Even though it's still hotter than all get out in S. Alabama a Fall themed photo might make us all think of cooler days coming.

Good luck everyone!

Quick Update: The winner of the contest will have a thread featured in the images that show at the top of the home page when the contest closes. They will receive a 1 year premium membership. If you have questions please PM @CFAdmin, this thread is for contest entries only. The contest will close on September 27th.


----------



## Animals45 (May 11, 2021)

Ok I'll post my entry if I'm allowed to. Here it is. I took it in the fall when I was on vacation in Arkansas.


----------



## SilkieGirl (Apr 29, 2021)

I know you asked for Fall but all I got is Winter. Is that okay? I'm sure it snows in the Fall somewhere. Here it is:










Pales in comparison to @Animals45's pic. Very good!


----------



## lovely_chooks (Mar 19, 2021)

My buttercup!


----------



## 444lover (Jan 1, 2018)

The ducks and geese a few years ago.


----------



## danathome (Sep 14, 2020)




----------



## Overmountain1 (Jun 5, 2020)

It’s not chickens but it just feels so much like fall rolling in to me I have to use it. It’s fall at the beach…


----------



## CaliFarmsAR (May 27, 2021)




----------



## danathome (Sep 14, 2020)

Entry for Kimnnee1962











Overmountain1 said:


> It’s not chickens but it just feels so much like fall rolling in to me I have to use it. It’s fall at the beach…

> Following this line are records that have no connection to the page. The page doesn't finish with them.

(** At any resolution of at least 7 bits, the draw [hit] gives [v]. *)
Lemma number_int_hit {R : Randomizer} a mn mx v s :
  arg_bounds a = (mn, mx) -> 0 <= mn -> mn < mx <= 100 -> mn <= v <= mx -> 7 <= next_bits ->
  fst (next s) = hit next_bits mn mx v -> number_int a s = Some (v, snd (next s)).
Proof.
  intros Ha Hm0 Hm Hv Hb Hk. unfold number_int. rewrite Ha.
  replace (mn =? mx) with false by (symmetry; apply Z.eqb_neq; lia).
  replace (mx <? mn) with false by (symmetry; apply Z.ltb_ge; lia).
  destruct (hit_bounds next_bits mn mx v Hb Hm0 Hm Hv) as (_ & Hlo & Hhi).
  pose proof next_bits_range as Hnb. destruct (next s) as [k s']. cbn [fst snd] in *. subst k.
  f_equal. f_equal. set (b := next_bits) in *. set (k := hit b mn mx v) in *.
  set (T := 2 ^ (53 - b)).
  assert (HPT : 2 ^ b * T = 2 ^ 53) by (unfold T; rewrite <- Z.pow_add_r by lia; f_equal; lia).
  assert (HT : 1 <= T <= 2 ^ 46).
  { split; [apply (Z.pow_le_mono_r 2 0); lia|apply Z.pow_le_mono_r; lia]. }
  assert (E46 : 2 ^ 46 = 70368744177664) by reflexivity.
  assert (E53 : 2 ^ 53 = 9007199254740992) by reflexivity.
  clearbody T k. rewrite fmul_of_int.
  assert (H1 : of_int (v - mn) <= k * T * (mx - mn + 1) <= of_int (v - mn + 1) - 2 ^ 7).
  { unfold of_int. rewrite <- HPT.
    assert (L : (v - mn) * 2 ^ b * T <= (mx - mn + 1) * k * T) by (apply Z.mul_le_mono_nonneg_r; lia).
    assert (U : (mx - mn + 1) * k * T <= ((v - mn) * 2 ^ b + (mx - mn)) * T)
      by (apply Z.mul_le_mono_nonneg_r; lia).
    assert (W : (mx - mn) * T <= 100 * 2 ^ 46) by nia. rewrite HPT, E53 in *. nia. }
  apply round_units_within in H1; [|lia].
  unfold fadd. assert (H2 : of_int v <= round_units (k * T * (mx - mn + 1)) + of_int mn <=
                            of_int (v + 1) - 2 ^ 7) by (unfold of_int in *; lia).
  apply round_units_within in H2; [|lia]. unfold floor, of_int in *.
  apply Z.le_antisymm.
  - apply Z.lt_succ_r, Z.div_lt_upper_bound; lia.
  - apply Z.div_le_lower_bound; lia.
Qed.

(** The scripted randomizer of resolution [b] draws [hit] as it is. *)
Lemma scripted_hit b Hb a mn mx v r :
  arg_bounds a = (mn, mx) -> 0 <= mn -> mn < mx <= 100 -> mn <= v <= mx -> 7 <= b ->
  @number_int (scripted b Hb) a (hit b mn mx v :: r) = Some (v, r).
Proof.
  intros Ha Hm0 Hm Hv Hb7. destruct (hit_bounds b mn mx v Hb7 Hm0 Hm Hv) as [Hk _].
  pose proof (@number_int_hit (scripted b Hb) a mn mx v (hit b mn mx v :: r) Ha Hm0 Hm Hv Hb7) as E.
  cbn [snd next scripted] in E. apply E. cbn. now apply Z.mod_small.
Qed.

End SensorFacts.

Module SensorProps.
Import JsValue Double Faker Sensor SensorFacts.

(** Runs the next [number.int] of a generation with the bounds lemma
    [lem], whose last hypothesis [Hp] gives for the maximum. *)
Ltac draw lem Hp :=
  match goal with
  | |- context [bind (number_int ?a) ?f ?s] =>
      let ab := eval cbv in (arg_bounds a) in
      lazymatch ab with
      | (?mn, ?mx) =>
          let v := fresh "v" in let s' := fresh "s" in
          let E := fresh "E" in let B := fresh "B" in
          destruct (lem a mn mx s eq_refl ltac:(lia) (Hp mx ltac:(lia)))
            as (v & s' & E & B);
          rewrite (bind_step (number_int a) f s v s' E)
      end
  end.

(** C6: With a randomizer of at most 46 bits (faker's 32-bit
    [genrandReal2] among them) a reading never fails, carries the kiosk
    identifier and the clock's time, and every random field lies in its
    documented range: temperature and pressure in [0, 100], humidity in
    [30, 60], air quality and current in [0, 10], voltage in [0, 12]. *)
Theorem generateSensorData_in_range {R : Randomizer} kid e :
  next_bits <= 46 ->
  exists d e', generateSensorData kid e = Some (d, e') /\
    kiosk d = kid /\ time d = now e /\ now e' = now e /\
    0 <= temperature d <= 100 /\ 30 <= humidity d <= 60 /\ 0 <= pressure d <= 100 /\
    0 <= air_quality d <= 10 /\ 0 <= current d <= 10 /\ 0 <= voltage d <= 12.
Proof.
  intros Hb.
  assert (Hp : forall mx, mx <= 100 -> (mx + 1) * 2 ^ next_bits <= 2 ^ 53).
  { intros mx Hmx. pose proof next_bits_range.
    assert (2 ^ next_bits <= 2 ^ 46) by (apply Z.pow_le_mono_r; lia).
    assert (E : 2 ^ 53 = 128 * 2 ^ 46) by reflexivity. nia. }
  unfold generateSensorData. cbv zeta. do 6 draw number_int_range Hp.
  do 2 eexists. split; [reflexivity|]. cbn. repeat split; lia.
Qed.

Lemma generateSensorData_in_range_witness :
  (@next_bits scripted32 <= 46) /\
  exists d e', @generateSensorData scripted32 (of_Z 7) (@mkEnv scripted32 1000 [5; 6; 7]) = Some (d, e') /\
    kiosk d = of_Z 7 /\ time d = 1000 /\ now e' = 1000 /\
    0 <= temperature d <= 100 /\ 30 <= humidity d <= 60 /\ 0 <= pressure d <= 100 /\
    0 <= air_quality d <= 10 /\ 0 <= current d <= 10 /\ 0 <= voltage d <= 12.
Proof.
  assert (H : @next_bits scripted32 <= 46) by (vm_compute; discriminate).
  split; [exact H|]. exact (generateSensorData_in_range (of_Z 7) (@mkEnv scripted32 1000 [5; 6; 7]) H).
Defined.

(** C18: The humidity leaves its documented range only at faker's
    default 53-bit resolution, and only for one draw: a reading has
    humidity 61 exactly when the randomizer has 53 bits and the
    humidity's draw, the second of the call, is [2^53 - 1].  For every
    other draw, and at every lower resolution, [real * 31] rounds to at
    most [31 - 2^-47] and the humidity is at most 60.  For that draw the
    product rounds to [31 - 2^-48], and adding 30 is a tie that rounds
    to even, 61. *)
Theorem generateSensorData_humidity_61 {R : Randomizer} kid e d e' :
  generateSensorData kid e = Some (d, e') ->
  (humidity d = 61 <-> next_bits = 53 /\ fst (next (snd (next (rng e)))) = 2 ^ 53 - 1).
Proof.
  unfold generateSensorData. cbv zeta.
  repeat match goal with
         | |- context [bind (number_int ?a) ?f ?s] =>
             let ab := eval cbv in (arg_bounds a) in
             lazymatch ab with
             | (?mn, ?mx) =>
                 let v := fresh "v" in let E := fresh "E" in
                 destruct (number_int_state a mn mx s eq_refl ltac:(lia)) as [v E];
                 rewrite (bind_step (number_int a) f s v _ E)
             end
         end.
  intros H. injection H as <- _. cbn [humidity].
  match goal with Hh : number_int (IntOpts 30 60) _ = Some _ |- _ => exact (number_int_humidity _ _ _ Hh) end.
Qed.

Lemma generateSensorData_humidity_61_witness :
  exists d e', @generateSensorData scripted53 (of_Z 7) (@mkEnv scripted53 1000 [0; 2 ^ 53 - 1]) = Some (d, e') /\
    humidity d = 61.
Proof.
  destruct (some_of_check (@generateSensorData scripted53 (of_Z 7) (@mkEnv scripted53 1000 [0; 2 ^ 53 - 1]))
              ltac:(vm_compute; reflexivity)) as [[d e'] H].
  exists d, e'. split; [exact H|].
  apply (proj2 (generateSensorData_humidity_61 _ _ d e' H)). split; vm_compute; reflexivity.
Defined.

(** Runs the next [number.int(max)] of a generation with
    [number_int_max]. *)
Ltac draw_max :=
  match goal with
  | |- context [bind (number_int (IntMax ?mx)) ?f ?s] =>
      let v := fresh "v" in let s' := fresh "s" in
      let E := fresh "E" in let B := fresh "B" in
      destruct (number_int_max mx s ltac:(lia) ltac:(vm_compute; congruence)) as (v & s' & E & B);
      rewrite (bind_step (number_int (IntMax mx)) f s v s' E)
  end.

(** C21: Whatever the randomizer's resolution, a reading never fails,
    carries the kiosk identifier and the clock's time, and only the
    humidity can leave its documented range, by one at most.  The five
    fields drawn with [number.int(max)] stay in range: their minimum is
    0, so the product is not rounded a second time, and it stays below
    [max + 1].  The humidity has minimum 30, and the second rounding
    can reach [max + 1]; no rounding can cross a double, so it goes no
    further. *)
Theorem generateSensorData_bounds {R : Randomizer} kid e :
  exists d e', generateSensorData kid e = Some (d, e') /\
    kiosk d = kid /\ time d = now e /\ now e' = now e /\
    0 <= temperature d <= 100 /\ 30 <= humidity d <= 61 /\ 0 <= pressure d <= 100 /\
    0 <= air_quality d <= 10 /\ 0 <= current d <= 10 /\ 0 <= voltage d <= 12.
Proof.
  assert (Hp : forall mx, mx <= 100 -> mx + 1 < 2 ^ 53) by (intros; lia).
  unfold generateSensorData. cbv zeta.
  draw_max. draw number_int_bounds Hp. do 4 draw_max.
  do 2 eexists. split; [reflexivity|]. cbn. repeat split; lia.
Qed.

(** C24: At every resolution from 7 to 53 bits (faker's 32-bit
    [genrandReal2] and its default 53-bit [genrandRes53] among them)
    every reading within the documented ranges is produced: for each
    choice of the six fields there are draws that give exactly that
    reading.  With C6 the documented ranges are exactly the set of
    readings at 32 bits; at 53 bits C18 adds the humidity 61. *)
Theorem generateSensorData_reaches (b : Z) (Hb : 0 <= b <= 53) kid t temp hum pres aq cur volt :
  7 <= b ->
  0 <= temp <= 100 -> 30 <= hum <= 60 -> 0 <= pres <= 100 ->
  0 <= aq <= 10 -> 0 <= cur <= 10 -> 0 <= volt <= 12 ->
  exists ks, option_map fst (@generateSensorData (scripted b Hb) kid (@mkEnv (scripted b Hb) t ks)) =
             Some (mkSensorData kid t temp hum pres aq cur volt).
Proof.
  intros. exists [hit b 0 100 temp; hit b 30 60 hum; hit b 0 100 pres;
                  hit b 0 10 aq; hit b 0 10 cur; hit b 0 12 volt].
  unfold generateSensorData. cbv zeta. cbn [rng now].
  repeat match goal with
         | |- context [bind (number_int ?a) ?f (hit b ?mn ?mx ?v :: ?r)] =>
             rewrite (bind_step (number_int a) f _ v r
                        (scripted_hit b Hb a mn mx v r eq_refl ltac:(lia) ltac:(lia) ltac:(lia) ltac:(lia)))
         end.
  reflexivity.
Qed.

(** A reading at the default 53-bit resolution. *)
Lemma generateSensorData_reaches_witness :
  exists ks, option_map fst (@generateSensorData scripted53 (of_Z 7) (@mkEnv scripted53 1000 ks)) =
             Some (mkSensorData (of_Z 7) 1000 37 60 99 0 10 12).
Proof. unfold scripted53. apply generateSensorData_reaches; lia. Defined.

End SensorProps.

Absolutely beautiful. You get my vote if there is any votes.


----------



## ChickenMom24 (Feb 14, 2021)

My phone isn’t great with landscape pictures, but I got to drive my son nuts stopping a dozen times on the way home from work to take pictures. There were mini storms all over the sky!! You would have sun over here, thunder and lightning in another spot, rainbows, etc…. Amazing night!


----------



## Hania41806 (May 4, 2021)

POV: Youre a bee gathering pollen, when this approaches you.


----------



## dawg53 (Aug 25, 2015)




----------



## robin416 (Sep 8, 2013)

I've done a total clean up of this thread. It is not for chatting or posting multiple pics. If you can't follow the rules you will be removed from the contest.


----------



## Chick named small fri (Aug 8, 2021)

Animals45 said:


> Oh great thank you!


My photo for the contest. sweet pea is in molt so you know


----------



## imnukensc (Dec 5, 2020)




----------



## chickenpersoon (Sep 11, 2021)

robin416 said:


> It can be a subject of your choosing. A single picture only to minimize confusion. Please no posts other than photos.
> 
> Even though it's still hotter than all get out in S. Alabama a Fall themed photo might make us all think of cooler days coming.
> 
> ...


Hey robin416! I finally found the contest and here is my entry:







her name is pearl and she is a serama. She is about 7 months old and is so sweet! her tail is pretty high, soooo is that an advantage? it seems that high tails win in poultry contests. Anyway, she should win because all of her family has died and she is still laying and standing strong!


----------



## Animals45 (May 11, 2021)

@robin416, can we be posting now for October?


----------



## Animals45 (May 11, 2021)

lovely_chooks said:


> Yuh


Well we don't know that for sure..


----------



## robin416 (Sep 8, 2013)

Hang on, we have to get @CFAdmin to finish this one up first.


----------



## Animals45 (May 11, 2021)

robin416 said:


> Hang on, we have to get @CFAdmin to finish this one up first.


Ok


----------



## robin416 (Sep 8, 2013)

I've put out a call to him so he'll close this one out.


----------



## chickenpersoon (Sep 11, 2021)

robin416 said:


> I've put out a call to him so he'll close this one out.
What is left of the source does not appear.